## [TASK TO CARRY OUT]
Beginning with the line that contains "#[global] Instance outcome_bind" in the material below, print each line exactly until the line that contains "if (lo <=? hi)%nat && (hi <=? length s)%nat" has been printed, then stop.

Start of SUPPLIED RECORDS

(** * blockchain/tasks.go: event synchronisation and job completion

    A shallow embedding of the routines of [Processor] in
    blockchain/tasks.go: processEvents, processJobCompletions and
    submitOldJobsForCompletion, with the properties the design document
    states about them and further properties read off the code.

    Conventions.
    - A Go [[]byte] is a [list byte]; the nil slice and the empty slice are
      both [[]], and a slice has no spare capacity (cap = len).
    - A [*big.Int] is a [Z].
    - A bolt bucket is a finite map from keys to values; [bucket.Get]
      returning nil is [None].
    - A value of Go's [error] interface is a [string] (its message); the
      pair (result, error) of a Go call is a sum.
    - A run-time panic (slice bounds out of range) is the [Panic] outcome.
    - The ledger, the contract binding and encoding/json are outside the
      file; they are inputs of the model. *)

From Stdlib Require Import ZArith List Bool Lia.
From Stdlib Require Import Strings.Byte Strings.Ascii.
From stdpp Require Import base option countable gmap strings sorting.
Import ListNotations.

Set Default Proof Using "Type".
Local Open Scope Z_scope.

(** ** Bytes *)

Abbreviation bytes := (list byte).

#[global] Instance byte_eq_dec : EqDecision byte.
Proof.
  intros a b. destruct (Byte.eqb a b) eqn:E.
  - left. now apply Byte.byte_dec_bl.
  - right. intros H. apply Byte.byte_dec_lb in H. congruence.
Defined.

#[global] Instance byte_countable : Countable byte :=
  inj_countable Byte.to_N Byte.of_N Byte.of_to_N.

(** Go's [error] values and (value, error) results. *)
Definition error := string.
Definition Result (A : Type) : Type := (A + error)%type.

(** ** Outcome of code that may panic *)

Inductive outcome (A : Type) : Type :=
| Return (a : A)
| Panic (msg : string).
Arguments Return {A} a.
Arguments Panic {A} msg.

Definition obind {A B} (m : outcome A) (k : A -> outcome B) : outcome B :=
  match m with
  | Return a => k a
  | Panic msg => Panic msg
  end.

#[global] Instance outcome_ret : MRet outcome := @Return.
#[global] Instance outcome_bind : MBind outcome := fun A B k m => obind m k.

(** [s[lo:hi]] on a slice without spare capacity: panics unless
    [lo <= hi <= len s]. *)
Definition slice (s : bytes) (lo hi : nat) : outcome bytes :=
  if (lo <=? hi)%nat && (hi <=? length s)%nat
  then Return (firstn (hi - lo) (skipn lo s))
  else Panic "slice bounds out of range".

(** ** go-ethereum [common] and [math/big] helpers used by the file *)

Module common.

Definition AddressLength : nat := 20.

(** [Address.SetBytes]: keep the last 20 bytes of a longer input, left-pad
    a shorter one with zeros. [BytesToAddress(b).Bytes()] is the result. *)
Definition BytesToAddress (b : bytes) : bytes :=
  let b := skipn (length b - AddressLength) b in
  repeat x00 (AddressLength - length b) ++ b.

Definition hexval (c : ascii) : option N :=
  let n := N_of_ascii c in
  if ((48 <=? n) && (n <=? 57))%N then Some (n - 48)%N
  else if ((97 <=? n) && (n <=? 102))%N then Some (n - 87)%N
  else if ((65 <=? n) && (n <=? 70))%N then Some (n - 55)%N
  else None.

(** [hex.Decode]: pairs of hex digits; decoding stops at the first
    character that is not a hex digit, keeping what was decoded. *)
Fixpoint hexpairs (s : list ascii) : bytes :=
  match s with
  | a :: b :: rest =>
      match hexval a, hexval b with
      | Some x, Some y =>
          match Byte.of_N (16 * x + y) with
          | Some c => c :: hexpairs rest
          | None => []
          end
      | _, _ => []
      end
  | _ => []
  end.

Definition has0xPrefix (s : list ascii) : bool :=
  match s with
  | "0"%char :: ("x"%char | "X"%char) :: _ => true
  | _ => false
  end.

(** [common.FromHex]: optional 0x prefix, odd length padded with a
    leading zero digit, errors of the decoder ignored (Hex2Bytes). *)
Definition FromHex (s : string) : bytes :=
  let l := String.list_ascii_of_string s in
  let l := if has0xPrefix l then skipn 2 l else l in
  let l := if Nat.odd (length l) then "0"%char :: l else l in
  hexpairs l.

End common.

Module big.

(** [new(big.Int).SetBytes(b)]: [b] read as a big-endian unsigned
    integer. *)
Definition SetBytes (b : bytes) : Z :=
  fold_left (fun acc x => 256 * acc + Z.of_N (Byte.to_N x)) b 0.

End big.

(** ** Job records and their serialisation *)

(** Modelled from the spec: the job state constants [jobPendingState] and
    [jobFundedState] are declared outside tasks.go; the spec gives the
    enumeration {Pending, Funded}. [jobNoState] stands for the zero value a
    fresh [db.Job{}] carries before tasks.go assigns a state. *)
Inductive JobStateT : Type :=
| jobNoState
| jobPendingState
| jobFundedState.

#[global] Instance JobStateT_eq_dec : EqDecision JobStateT.
Proof. solve_decision. Defined.

(** Modelled from the spec: the record type [db.Job] is declared outside
    tasks.go; the fields are those tasks.go reads and writes, which are the
    spec's jobAddress, consumer, state, completionRequested ([Completed])
    and completionSignature ([JobSignature]). *)
Record Job : Type := mkJob {
  JobAddress : bytes;
  Consumer : bytes;
  JobSignature : bytes;
  JobState : JobStateT;
  Completed : bool
}.

#[global] Instance Job_eq_dec : EqDecision Job.
Proof. solve_decision. Defined.

(** [&db.Job{}] *)
Definition newJob : Job := mkJob [] [] [] jobNoState false.

Definition setJobAddress (a : bytes) (j : Job) : Job :=
  mkJob a (Consumer j) (JobSignature j) (JobState j) (Completed j).
Definition setConsumer (c : bytes) (j : Job) : Job :=
  mkJob (JobAddress j) c (JobSignature j) (JobState j) (Completed j).
Definition setJobState (s : JobStateT) (j : Job) : Job :=
  mkJob (JobAddress j) (Consumer j) (JobSignature j) s (Completed j).

(** encoding/json on [db.Job]. [Unmarshal data j] is [json.Unmarshal(data,
    &j)]: it returns the destination as the call leaves it, together with
    the error, if any. *)
Class JSON : Type := {
  Marshal : Job -> Result bytes;
  Unmarshal : bytes -> Job -> Job * option error
}.

(** What encoding/json guarantees on such a record: decoding the bytes
    [Marshal] produced into a fresh record gives the record back. *)
Definition roundtrip `{JSON} : Prop :=
  forall (j : Job) (bs : bytes),
    Marshal j = inl bs -> Unmarshal bs newJob = (j, None).

(** ** The store *)

Module bolt.

Abbreviation Bucket := (gmap bytes bytes).

Definition Get (b : Bucket) (key : bytes) : option bytes := b !! key.

(** [bucket.Put] and [bucket.Delete] inside [db.Update]. Their errors
    (empty or oversized key, oversized value, read-only transaction)
    cannot arise for the keys tasks.go uses, so the error branches that
    only log are left out. *)
Definition Put (b : Bucket) (key value : bytes) : Bucket := <[key := value]> b.
Definition Delete (b : Bucket) (key : bytes) : Bucket := delete key b.

End bolt.

Record DB : Type := mkDB {
  ChainBucket : gmap bytes bytes;
  JobBucket : gmap bytes bytes
}.

Definition lastBlockKey : bytes := String.list_byte_of_string "lastBlock".

(** ** The ledger as one iteration sees it *)

Inductive EventID : Type := jobCreatedID | jobFundedID | jobCompletedID.

#[global] Instance EventID_eq_dec : EqDecision EventID.
Proof. solve_decision. Defined.

Record FilterQuery : Type := mkQuery {
  FromBlock : Z;
  ToBlock : Z;
  Addresses : list bytes;
  Topics : list (list EventID)
}.

Record Log : Type := mkLog { Data : bytes }.

(** The answers of the node during one iteration: the raw
    [eth_blockNumber] call and [ethClient.FilterLogs]. *)
Record Ledger : Type := mkLedger {
  eth_blockNumber : Result string;
  FilterLogs : FilterQuery -> Result (list Log)
}.

Record Config : Type := mkConfig {
  PollSleep : Z;
  AgentContractAddress : string
}.

(** ** The completion transaction and its status *)

Record Signature : Type := mkSignature {
  sigV : Z;
  sigR : bytes;
  sigS : bytes
}.

Record TransactOpts : Type := mkOpts {
From : bytes;
Signer : bytes;
GasLimit : Z
}.

Record Transaction : Type := mkTransaction { Hash : bytes }.

(** Answer of [ethClient.TransactionByHash]. *)
Inductive TxLookup : Type :=
| Found (tx : Transaction) (isPending : bool)
| LookupFailed (err : error).

(** The three values the call returns: go-ethereum returns
    [nil, false, err] on each of its error paths. *)
Definition returned (a : TxLookup) : option Transaction * bool * option error :=
  match a with
  | Found tx isPending => (Some tx, isPending, None)
  | LookupFailed err => (None, false, Some err)
  end.

(** What the routines do besides writing the store: sleeps, log lines
    (message and error; the structured fields are left out) and calls to
    the node, with the answer where a later definition reads it. *)
Inductive effect : Type :=
| Sleep (d : Z)
| LogError (msg : string) (err : error)
| LogDebug (msg : string)
| CallBlockNumber
| CallFilterLogs (q : FilterQuery)
| CallCompleteJob (opts : TransactOpts) (job : bytes) (sig : Signature)
                  (res : Result Transaction)
| CallTransactionByHash (hash : bytes) (res : TxLookup).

End of SUPPLIED RECORDS

## [YOUR RESPONSE]
#[global] Instance outcome_bind : MBind outcome := fun A B k m => obind m k.

(** [s[lo:hi]] on a slice without spare capacity: panics unless
    [lo <= hi <= len s]. *)
Definition slice (s : bytes) (lo hi : nat) : outcome bytes :=
  if (lo <=? hi)%nat && (hi <=? length s)%nat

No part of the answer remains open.